For some time now the Venezuelan government has made systematic advances in the reorganization of the national police intelligence system, with the intention of discovering and neutralizing autonomous social movements that appear in the country. The Intelligence and Counterintelligence Law (temporarily suspended) and the new Bolivarian Intelligence Service (SEBIN) in Spanish) are but two examples of this.
In order to promote the necessary knowledge on this issue among activists, we give an informative recap of the different tactics used by the State to break up the antagonistic social fabric and criminalize its followers.

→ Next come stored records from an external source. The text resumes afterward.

(** * Netural/Snippets: the video widget and its YouTube loader

    A shallow embedding of [YouTubeService] and [VideoController]
    (src/classes/typescript/controllers/VideoController.ts) together with
    the properties of the written specification that concern them.

    Conventions of the embedding.
    - JavaScript numbers are exact rationals ([Q]); [NaN] and the
      infinities are outside the model.  [Math.floor] and [Math.round]
      return integers ([Z]).
    - JavaScript strings are [string]s: code units are one byte wide, so
      the only line terminators that occur are LF and CR.
    - A call that may raise returns a [completion].
    - The browser's timer table is a finite map from timer ids to the
      callbacks they run.
    - The vendor's iframe player is opaque: it is an abstract type with
      the methods the controller calls on it. *)

From stdpp Require Import gmap.
From Stdlib Require Import ZArith QArith Qround Lqa List String Ascii Bool Lia.
Import ListNotations.

Local Close Scope Q_scope.
Local Open Scope string_scope.
Local Open Scope list_scope.

(** ** JavaScript preliminaries *)

Module JS.

(** What a [throw] carries. *)
Inductive exn : Type :=
| Error (message : string)
| TypeError
| IndexSizeError.

Inductive completion (A : Type) : Type :=
| Normal (a : A)
| Throw (e : exn).
Arguments Normal {A} a.
Arguments Throw {A} e.

#[global] Instance completion_bind : MBind completion :=
  fun A B (f : A -> completion B) (m : completion A) =>
    match m with
    | Normal a => f a
    | Throw e => Throw e
    end.

#[global] Instance completion_ret : MRet completion := fun A a => Normal a.

(** [try { body } catch (ex) { }] around a body that updates a state. *)
Definition try_catch_nothing {A} (before : A) (body : completion A) : A :=
  match body with
  | Normal after => after
  | Throw _ => before
  end.

Definition raises {A} (m : completion A) : bool :=
  match m with
  | Normal _ => false
  | Throw _ => true
  end.

(** Truthiness of a string-or-null value: [null] and [""] are falsy. *)
Definition truthy (v : option string) : option string :=
  match v with
  | Some EmptyString => None
  | other => other
  end.

End JS.

(** ** YouTubeService *)

Module YouTubeService.

Definition iframe_api : string := "https://www.youtube.com/iframe_api".

Section Service.
(** [Api] is the vendor's [YT] object, [Cb] the callbacks handed to
    [loadAPI].  The service never looks inside either: a callback is
    called, returns, and leaves the service alone; each call is
    recorded in the page's [invoked] trace. *)
Context {Api Cb : Type}.

Record Service : Type := {
  _isLoadingAPI : bool;
  _API : option Api;
  _callbacks : list Cb
}.

(** The part of the page the service touches. *)
Record Page : Type := {
  YT : option Api;                 (* window.YT *)
  onYouTubeIframeAPIReady : bool;  (* the hook is installed *)
  scripts : list string;           (* src of the script tags appended to body *)
  invoked : list Cb                (* callbacks called so far, oldest first *)
}.

Record State : Type := { service : Service; window : Page }.

Definition fresh : State :=
  {| service := {| _isLoadingAPI := false; _API := None; _callbacks := [] |};
     window := {| YT := None; onYouTubeIframeAPIReady := false;
                  scripts := []; invoked := [] |} |}.

Definition call (s : State) (cb : Cb) : State :=
  {| service := service s;
     window := {| YT := YT (window s);
                  onYouTubeIframeAPIReady := onYouTubeIframeAPIReady (window s);
                  scripts := scripts (window s);
                  invoked := invoked (window s) ++ [cb] |} |}.

(** [for (i = 0; i < max; i++) this._callbacks[i]();  this._callbacks = []] *)
Definition _resolveCallbacks (s : State) : State :=
  let s' := fold_left call (_callbacks (service s)) s in
  {| service := {| _isLoadingAPI := _isLoadingAPI (service s');
                   _API := _API (service s');
                   _callbacks := [] |};
     window := window s' |}.

Definition _loadAPI (s : State) : State :=
  if _isLoadingAPI (service s) then s
  else
    {| service := {| _isLoadingAPI := true;
                     _API := _API (service s);
                     _callbacks := _callbacks (service s) |};
       window := {| YT := YT (window s);
                    onYouTubeIframeAPIReady := true;
                    scripts := scripts (window s) ++ [iframe_api];
                    invoked := invoked (window s) |} |}.

(** The closure stored in [window.onYouTubeIframeAPIReady]. *)
Definition ready_hook (s : State) : State :=
  _resolveCallbacks
    {| service := {| _isLoadingAPI := false;
                     _API := YT (window s);
                     _callbacks := _callbacks (service s) |};
       window := window s |}.

(** The vendor script defines [window.YT] and calls the hook, when
    there is one. *)
Definition vendor_ready (api : Api) (s : State) : option State :=
  if onYouTubeIframeAPIReady (window s) then
    Some (ready_hook
            {| service := service s;
               window := {| YT := Some api;
                            onYouTubeIframeAPIReady := true;
                            scripts := scripts (window s);
                            invoked := invoked (window s) |} |})
  else None.

(** [callback] is [Some] when [typeof callback === 'function']. *)
Definition loadAPI (callback : option Cb) (s : State) : State :=
  let s1 :=
    match callback with
    | Some cb =>
        {| service := {| _isLoadingAPI := _isLoadingAPI (service s);
                         _API := _API (service s);
                         _callbacks := _callbacks (service s) ++ [cb] |};
           window := window s |}
    | None => s
    end in
  match _API (service s1) with
  | Some _ => _resolveCallbacks s1
  | None => _loadAPI s1
  end.

(** [get API()] returns a value and may start the load. *)
Definition get_API (s : State) : option Api * State :=
  match _API (service s) with
  | None => (None, _loadAPI s)
  | Some api => (Some api, s)
  end.

(** [set API(value)] *)
Definition set_API (value : option Api) (s : State) : JS.completion State :=
  JS.Throw (JS.Error "Setting the API is not allowed").


End Service.

Arguments Service : clear implicits.
Arguments Page : clear implicits.
Arguments State : clear implicits.

End YouTubeService.

(** ** Regular expressions

    The fragment of JavaScript's backtracking matcher that the two
    regular expressions of the source need: literals, [.], [\w], negated
    classes, [^], concatenation, ordered alternation, the greedy star of
    a one-character atom, and capturing groups. *)

Module RegExp.

Inductive atom : Type :=
| Lit (c : ascii)             (* a literal character *)
| Dot                         (* .   *)
| WordChar                    (* \w  *)
| NoneOf (cs : list ascii).   (* [^...] *)

Definition is_line_terminator (c : ascii) : bool :=
  (c =? "010")%char || (c =? "013")%char.

Definition is_word_char (c : ascii) : bool :=
  let n := nat_of_ascii c in
  (((48 <=? n) && (n <=? 57)) || ((65 <=? n) && (n <=? 90))
   || ((97 <=? n) && (n <=? 122)) || (n =? 95))%nat.

Definition atom_matches (a : atom) (c : ascii) : bool :=
  match a with
  | Lit c' => (c =? c')%char
  | Dot => negb (is_line_terminator c)
  | WordChar => is_word_char c
  | NoneOf cs => negb (existsb (Ascii.eqb c) cs)
  end.

Inductive regex : Type :=
| Eps
| Bol                          (* ^ *)
| One (a : atom)
| Cat (r1 r2 : regex)
| Alt (r1 r2 : regex)          (* r1|r2, r1 tried first *)
| Star (a : atom)              (* a*, greedy *)
| Group (i : nat) (r : regex). (* the i-th capturing group *)

(** A run of atoms, one after the other. *)
Fixpoint seq (pattern : list atom) : regex :=
  match pattern with
  | [] => Eps
  | a :: pattern' => Cat (One a) (seq pattern')
  end.

Definition lits (t : string) : list atom := Lit <$> list_ascii_of_string t.

(** Literal text. *)
Definition text (t : string) : regex := seq (lits t).

(** The match array: index 0 is the whole match, index i the i-th group. *)
Abbreviation captures := (gmap nat string).

(** What remains to be matched: the position reached, the rest of the
    input, and the groups captured so far. *)
Definition cont : Type := nat -> string -> captures -> option captures.

Fixpoint star (a : atom) (k : cont) (pos : nat) (s : string) (caps : captures)
  : option captures :=
  match s with
  | String c s' =>
      if atom_matches a c then
        match star a k (S pos) s' caps with
        | Some m => Some m
        | None => k pos s caps
        end
      else k pos s caps
  | EmptyString => k pos s caps
  end.

Fixpoint exec (r : regex) (k : cont) (pos : nat) (s : string) (caps : captures)
  : option captures :=
  match r with
  | Eps => k pos s caps
  | Bol => if (pos =? 0)%nat then k pos s caps else None
  | One a =>
      match s with
      | String c s' => if atom_matches a c then k (S pos) s' caps else None
      | EmptyString => None
      end
  | Cat r1 r2 => exec r1 (exec r2 k) pos s caps
  | Alt r1 r2 =>
      match exec r1 k pos s caps with
      | Some m => Some m
      | None => exec r2 k pos s caps
      end
  | Star a => star a k pos s caps
  | Group i r1 =>
      exec r1 (fun pos' s' caps' =>
                 k pos' s' (<[i := substring 0 (pos' - pos) s]> caps'))
           pos s caps
  end.

Definition accept : cont := fun _ _ caps => Some caps.

(** What is left of [s] after a run of atoms has matched its front. *)
Fixpoint strip (pattern : list atom) (s : string) : option string :=
  match pattern, s with
  | [], _ => Some s
  | a :: pattern', String c s' =>
      if atom_matches a c then strip pattern' s' else None
  | _ :: _, EmptyString => None
  end.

The State’s intelligence tactics

These tricks were developed and/or systematized by the COINTELPRO program of espionage, provocation and information the FBI used to destroy dissident political groups in the United States. They have been used by most of the world’s States and Venezuela is no exception. Here are some examples:

Surveillance: Intelligence and security organizations use the existing
technologies to conduct exhaustive surveillance of activists to prepare
the corresponding judicial files. To that end they use the existing
surveillance technologies. Photographing, filming, following in vehicles,
reading email and correspondence are some of the many tactics used against social militants.

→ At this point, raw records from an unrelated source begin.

(** Modelled from the spec: the block instructions the decoder lets
    through ([include/z8000tbl.hxx] is not among the sources). *)
Definition valid_block (b : block_instr) : bool :=
  valid_reg (b_cnt b) &&
  match b_kind b with
  | BLD dst src => valid_ptr dst && valid_ptr src
  | BCP data src _ =>
      valid_view data && (view_bits data =? block_bits b) && valid_ptr src
  | BIN dst port => valid_ptr dst && valid_ptr port
  | BOUT port src => valid_ptr port && valid_ptr src
  end.


(** Modelled from the spec: one transfer or compare step of the block
    handlers of [include/z8000ops.hxx], which is not among the sources.
    Read the source, write the destination (transfers), compare against the
    register (compares), update the pointer registers.  The result tells
    whether the user condition matched the compared pair. *)
Definition block_step (b : block_instr) (s : cpu) : cpu * bool :=
  let d := block_delta b in
  match b_kind b with
  | BLD dst src =>
      let v := rd_mem b (mem s) (RW host (regs s) src) in
      let s1 := set_mem s (wr_mem b (mem s) (RW host (regs s) dst) v) in
      let s2 := bump s1 dst d in
      (bump s2 src d, false)
  | BCP data src cc =>
      let v := rd_mem b (mem s) (RW host (regs s) src) in
      let a := read host (regs s) data in
      let f := sub_flags (block_bits b) a v (fcw s) in
      let s1 := set_fcw s f in
      (bump s1 src d, cond_holds cc f)
  | BIN dst port =>
      let v := rd_port b (io s) (RW host (regs s) port) in
      let s1 := set_mem s (wr_mem b (mem s) (RW host (regs s) dst) v) in
      (bump s1 dst d, false)
  | BOUT port src =>
      let v := rd_mem b (mem s) (RW host (regs s) src) in
      let s1 := set_io s (wr_port b (io s) (RW host (regs s) port) v) in
      (bump s1 src d, false)
  end.

(** Modelled from the spec: the block handler of [include/z8000ops.hxx],
    which is not among the sources.  The step, then the count register
    decremented by 1, then V set iff the count became 0.  The instruction
    terminates if it is the non-repeating form, or the count is 0, or the
    condition matched; otherwise it asks to be executed again. *)
Definition block_handler (b : block_instr) (s : cpu) : cpu * bool :=
  let '(s1, matched) := block_step b s in
  let cnt := u16 (RW host (regs s1) (b_cnt b) - 1) in
  let s2 := set_regs s1 (set_RW host (regs s1) (b_cnt b) cnt) in
  let s3 := set_fcw s2 (put_flag F_PV (cnt =? 0) (fcw s2)) in
  let terminate := negb (b_repeat b) || (cnt =? 0) || matched in
  (s3, negb terminate).

(** Modelled from the spec: one pass of the interpreter of
    [src/z8000.cpp], which is not among the sources, over a block
    instruction at PC.  PC moves past the instruction, the handler runs,
    and if it asked for it PC is rewound to the instruction's own
    address. *)
Definition exec_block (b : block_instr) (s : cpu) : cpu * bool :=
  let own := pc s in
  let s0 := set_pc s (u16 (own + instr_len (I_BLOCK b))) in
  let '(s1, again) := block_handler b s0 in
  (if again then set_pc s1 own else s1, again).

(** Modelled from the spec: [execute_instruction()] of [src/z8000.cpp],
    which is not among the sources, on the decoded instruction at PC. *)
Definition execute (i : instr) (s : cpu) : cpu :=
  let s0 := set_pc s (u16 (pc s + instr_len i)) in
  match i with
  | I_HALT => HALT s0
  | I_INC dst imm4 => INC dst imm4 s0
  | I_DEC dst imm4 => DEC dst imm4 s0
  | I_BLOCK b => fst (exec_block b s)
  end.

(** Modelled from the spec: the interpreter loop of [src/z8000.cpp],
    which is not among the sources, on a block instruction.  As long as PC
    was rewound the same instruction is fetched and executed again. *)
Fixpoint run_block (fuel : nat) (b : block_instr) (s : cpu) : option cpu :=
  match fuel with
  | O => None
  | S fuel' =>
      let '(s', again) := exec_block b s in
      if again then run_block fuel' b s' else Some s'
  end.

(** Whether the user condition matches the pair the next pass compares. *)
Definition matched (b : block_instr) (s : cpu) : bool :=
  snd (block_step b s).

(** The state after [k] passes. *)
Fixpoint passes (k : nat) (b : block_instr) (s : cpu) : cpu :=
  match k with
  | O => s
  | S k' => passes k' b (fst (exec_block b s))
  end.

End Host.

(** *** Auxiliary predicates, and the states and instructions of the
    end-to-end scenarios *)

(** A state whose register store is well formed and whose PC and FCW are
    16-bit values. *)
Definition wf_cpu (s : cpu) : Prop :=
  wf_regs (regs s) /\ 0 <= pc s < 2 ^ 16 /\ 0 <= fcw s < 2 ^ 16.

(** The state of the end-to-end scenarios before their first instruction:
    reset vector [00 00 40 00 01 00], a privileged-instruction vector with
    FCW 0x4000 and PC 0x0200, SP = 0x1E00, running in normal mode at
    0x0100. *)
Definition scenario_mem : gmap Z Z :=
  <[0x0002 := 0x40]> (<[0x0003 := 0x00]> (<[0x0004 := 0x01]>
  (<[0x0005 := 0x00]> (<[0x000A := 0x40]> (<[0x000B := 0x00]>
  (<[0x000C := 0x02]> (<[0x000D := 0x00]> ∅))))))).

Definition scenario_state : cpu :=
  mkCpu (set_RW ENDIANNESS_LITTLE (replicate 32 0) SP 0x1E00)
        0x0100 0x0000 0 0 (fun _ => false) false false scenario_mem ∅.

(** Bits of the flag word that INC and DEC leave alone. *)
Definition untouched_by_inc (k : Z) : Prop :=
  0 <= k /\ k <> 2 /\ k <> 4 /\ k <> 5 /\ k <> 6.

(** The end-to-end scenario: INC R3,#1 on R3 = 0x7FFF gives R3 = 0x8000
    with S = 1 and V = 1, C unchanged. *)
Definition inc_scenario_state : cpu :=
  set_regs scenario_state
    (set_RW ENDIANNESS_LITTLE (regs scenario_state) 3 0x7FFF).

(** The state of the block-compare scenario: the five words at 0x1000,
    R3 = 0x3333, R4 = 0x1000, R5 = 5. *)
Definition cpir_mem : gmap Z Z :=
  WRMEM_W (WRMEM_W (WRMEM_W (WRMEM_W (WRMEM_W scenario_mem
    0x1000 0x1111) 0x1002 0x2222) 0x1004 0x3333) 0x1006 0x4444)
    0x1008 0x5555.

Definition cpir_state : cpu :=
  let r := regs scenario_state in
  let r := set_RW ENDIANNESS_LITTLE r 3 0x3333 in
  let r := set_RW ENDIANNESS_LITTLE r 4 0x1000 in
  let r := set_RW ENDIANNESS_LITTLE r 5 5 in
  set_mem (set_regs scenario_state r) cpir_mem.

(** Setting up a test of the suite [test_instructions.s]: word registers
    by index, words and bytes from an address on. *)
Definition with_regs (rs : list (Z * Z)) (s : cpu) : cpu :=
  set_regs s
    (foldl (fun r nv => set_RW ENDIANNESS_LITTLE r (fst nv) (snd nv))
           (regs s) rs).

Definition with_words (a : Z) (ws : list Z) (s : cpu) : cpu :=
  set_mem s
    (fst (foldl (fun ma w => (WRMEM_W (fst ma) (snd ma) w, snd ma + 2))
                (mem s, a) ws)).

Definition with_bytes (a : Z) (bs : list Z) (s : cpu) : cpu :=
  set_mem s
    (fst (foldl (fun ma b => (WRMEM_B (fst ma) (snd ma) b, snd ma + 1))
                (mem s, a) bs)).

(** What the block tests look at afterwards: R3 to R6, then Z and V. *)
Definition observe (o : option cpu) : option (list Z * bool * bool) :=
  match o with
  | Some s =>
      Some (map (RW ENDIANNESS_LITTLE (regs s)) [3; 4; 5; 6],
            flag F_Z (fcw s), flag F_PV (fcw s))
  | None => None
  end.

Definition run_test (b : block_instr) (s : cpu)
  : option (list Z * bool * bool) :=
  observe (run_block ENDIANNESS_LITTLE 16 b s).

(** CPIR R3,@R4,R5,eq *)
Definition CPIR_R3_R4_R5_eq : block_instr :=
  mkBlock (BCP (VRW 3) 4 CC_EQ) false false true 5.



End Z8000.

(** * Part II: properties *)

(** ** Bit-level facts *)

Module BitsFacts.
Import Bits.

Lemma wrap_range w x : 0 <= w -> 0 <= wrap w x < 2 ^ w.
Proof. intros Hw. unfold wrap. apply Z.mod_pos_bound. lia. Qed.

Lemma wrap_small w x : 0 <= x < 2 ^ w -> wrap w x = x.
Proof. intros H. unfold wrap. now apply Z.mod_small. Qed.

Lemma testbit_high k x n :
  0 <= x < 2 ^ k -> 0 <= k <= n -> Z.testbit x n = false.
Proof.
  intros Hx Hk. rewrite <- (Z.mod_small x (2 ^ k)) by exact Hx.
  now apply Z.mod_pow2_bits_high.
Qed.

Lemma bounded_of_bits k x :
  0 <= k -> 0 <= x -> (forall n, k <= n -> Z.testbit x n = false) ->
  0 <= x < 2 ^ k.
Proof.
  intros Hk Hx Hb.
  assert (E : x = x mod 2 ^ k).
  { apply Z.bits_inj'. intros n Hn. rewrite Z.testbit_mod_pow2 by exact Hk.
    destruct (Z.ltb_spec n k) as [Hlt|Hge]; [reflexivity|].
    now rewrite Hb. }
  rewrite E. apply Z.mod_pos_bound. lia.
Qed.

Lemma lor_range k a b :
  0 <= k -> 0 <= a < 2 ^ k -> 0 <= b < 2 ^ k -> 0 <= Z.lor a b < 2 ^ k.
Proof.
  intros Hk Ha Hb. apply bounded_of_bits; [exact Hk| |].
  - apply Z.lor_nonneg. lia.
  - intros n Hn. rewrite Z.lor_spec.
    rewrite (testbit_high k a n), (testbit_high k b n) by lia. reflexivity.
Qed.

Lemma land_range k a m :
  0 <= k -> 0 <= m < 2 ^ k -> 0 <= Z.land a m < 2 ^ k.
Proof.
  intros Hk Hm. apply bounded_of_bits; [exact Hk| |].
  - apply Z.land_nonneg. lia.
  - intros n Hn. rewrite Z.land_spec, (testbit_high k m n) by lia.
    apply andb_false_r.
Qed.

(** Two [k]-bit values with the same low [k] bits are equal. *)
Lemma eq_of_bits k x y :
  0 <= x < 2 ^ k -> 0 <= y < 2 ^ k -> 0 <= k ->
  (forall n, 0 <= n < k -> Z.testbit x n = Z.testbit y n) -> x = y.
Proof.
  intros Hx Hy Hk H. apply Z.bits_inj'. intros n Hn.
  destruct (Z.ltb_spec n k) as [Hlt|Hge].
  - apply H. lia.
  - rewrite (testbit_high k x n), (testbit_high k y n) by lia. reflexivity.
Qed.

(** Bounded quantification over the first [k] bit positions, by
    enumeration. *)
Lemma forall_below (P : Z -> Prop) (k : nat) :
  (forall i : nat, (i < k)%nat -> P (Z.of_nat i)) ->
  forall n, 0 <= n < Z.of_nat k -> P n.
Proof.
  intros H n Hn. rewrite <- (Z2Nat.id n) by lia. apply H. lia.
Qed.

Lemma byte_of_range i x : 0 <= byte_of i x < 2 ^ 8.
Proof. unfold byte_of. apply land_range; [lia|]. change (2 ^ 8) with 256. lia. Qed.

Lemma byte_of_testbit i x n :
  0 <= i -> 0 <= n ->
  Z.testbit (byte_of i x) n = Z.testbit x (n + 8 * i) && (n <? 8).
Proof.
  intros Hi Hn. unfold byte_of. rewrite Z.land_spec, Z.shiftr_spec by exact Hn.
  change 255 with (Z.ones 8). rewrite Z.testbit_ones_nonneg by lia.
  reflexivity.
Qed.

Lemma byte_of_div i x : 0 <= i -> byte_of i x = (x / 2 ^ (8 * i)) mod 256.
Proof.
  intros Hi. unfold byte_of. rewrite Z.shiftr_div_pow2 by lia.
  change 255 with (Z.ones 8). rewrite Z.land_ones by lia. reflexivity.
Qed.

(** A 32-bit value is determined by its four bytes. *)
Lemma bytes_determine32 x y :
  0 <= x < 2 ^ 32 -> 0 <= y < 2 ^ 32 ->
  byte_of 0 x = byte_of 0 y /\ byte_of 1 x = byte_of 1 y /\
  byte_of 2 x = byte_of 2 y /\ byte_of 3 x = byte_of 3 y ->
  x = y.
Proof.
  intros Hx Hy. rewrite !byte_of_div by lia.
  change (2 ^ (8 * 0)) with 1. change (2 ^ (8 * 1)) with 256.
  change (2 ^ (8 * 2)) with 65536. change (2 ^ (8 * 3)) with 16777216.
  change (2 ^ 32) with 4294967296 in *.
  intros (H0 & H1 & H2 & H3). Z.div_mod_to_equations. lia.
Qed.

End BitsFacts.

(** Rewriting the bit of a compound expression down to bits of its
    leaves; the position is expected to be a numeral. *)
Ltac bit_rewrite :=
  repeat first
    [ rewrite Z.lor_spec | rewrite Z.land_spec | rewrite Z.lxor_spec
    | rewrite Z.shiftl_spec by lia | rewrite Z.shiftr_spec by lia
    | rewrite Z.testbit_mod_pow2 by lia
    | rewrite BitsFacts.byte_of_testbit by lia ].

(** Splits a goal [forall n, 0 <= n < k -> P n] into its [k] instances. *)
Ltac each_bit k :=
  match goal with
  | |- forall n, _ <= n < _ -> @?P n => apply (BitsFacts.forall_below P k)
  end;
  let i := fresh "i" in let Hi := fresh "Hi" in
  intros i Hi;
  repeat (destruct i as [|i]; [|try (exfalso; lia)]).

(** ** Properties of the compatibility shim *)

Module EmuFacts.
Import Bits BitsFacts Emu.

(** *** Byte swapping *)

(** Closes a goal on single bits of the bounded operand [v] once every
    position is closed: positions and the bits of constants are computed,
    bits of [v] at or above its width [k] vanish, and the rest is a case
    analysis on the bits of [v] that remain. *)
Ltac bit_close k v Hv :=
  repeat match goal with
         | |- context [Z.of_nat ?i] =>
             let r := eval cbv in (Z.of_nat i) in
             change (Z.of_nat i) with r
         end;
  repeat match goal with
         | |- context [Z.testbit ?x ?n] =>
             let n' := eval cbv in n in
             tryif constr_eq n n' then fail
             else change (Z.testbit x n) with (Z.testbit x n')
         end;
  repeat match goal with
         | |- context [Z.testbit ?x ?n] =>
             tryif is_var x then fail
             else (let r := eval cbv in (Z.testbit x n) in
                   change (Z.testbit x n) with r)
         end;
  repeat match goal with
         | |- context [Z.ltb ?a ?b] =>
             let r := eval cbv in (Z.ltb a b) in
             change (Z.ltb a b) with r
         end;
  repeat match goal with
         | |- context [Z.testbit v (Z.neg ?p)] =>
             rewrite (Z.testbit_neg_r v (Z.neg p)) by lia
         | |- context [Z.testbit v ?n] =>
             rewrite (testbit_high k v n Hv) by lia
         end;
  cbn [andb orb];
  repeat match goal with
         | |- context [Z.testbit v ?n] => destruct (Z.testbit v n)
         end;
  reflexivity.

Lemma swapendian_int16_range v : 0 <= swapendian_int16 v < 2 ^ 16.
Proof. apply wrap_range. lia. Qed.

Lemma swapendian_int16_bytes v :
  0 <= v < 2 ^ 16 ->
  byte_of 0 (swapendian_int16 v) = byte_of 1 v /\
  byte_of 1 (swapendian_int16 v) = byte_of 0 v.
Proof.
  intros Hv.
  split; (apply (eq_of_bits 8); [apply byte_of_range..|lia|]);
    each_bit 8%nat; unfold swapendian_int16, u16, wrap;
    bit_rewrite; bit_close 16 v Hv.
Qed.

Lemma swapendian_int16_involutive v :
  0 <= v < 2 ^ 16 -> swapendian_int16 (swapendian_int16 v) = v.
Proof.
  intros Hv.
  apply (eq_of_bits 16); [apply swapendian_int16_range|exact Hv|lia|].
  each_bit 16%nat; unfold swapendian_int16, u16, wrap;
    bit_rewrite; bit_close 16 v Hv.
Qed.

In general, cell phones and frequently visited places are infiltrated by
the police to eavesdrop in conversations and do what’s called “information
sharing” to combine different pieces of information. Let’s not forget that
in Venezuela CANTV (State enterprise that monopolizes telephone land
lines) and most private communications enterprises lend themselves to such manipulation by the State.

Infiltration: The State usually places undercover agents in popular
demonstrations or inside the assemblies with a dual intent: first, to take
note of the persons gathered and the information discussed in the
assemblies, second, to promote discord among the attendants in order to
trivialize the issues. Not many people go to a gathering without previous
interest in the conflict or knowledge of some of the people involved.
Since the intelligence services normally use dumb or rookie police for
this task, a simple conversation with them usually uncovers who is a plant
and who isn’t.

A usual trick is the use of informers. These are people close to the group
who, for money, favors or the resolution of judicial problems give
information about the group to the intelligence agencies. They are hard to
detect and more than once activists have been falsely accused of being
informants. This has been used successfully against armed groups
particularly in the previous century. Because of this, action groups today
tend to be smaller and based on extreme affinity and even family ties.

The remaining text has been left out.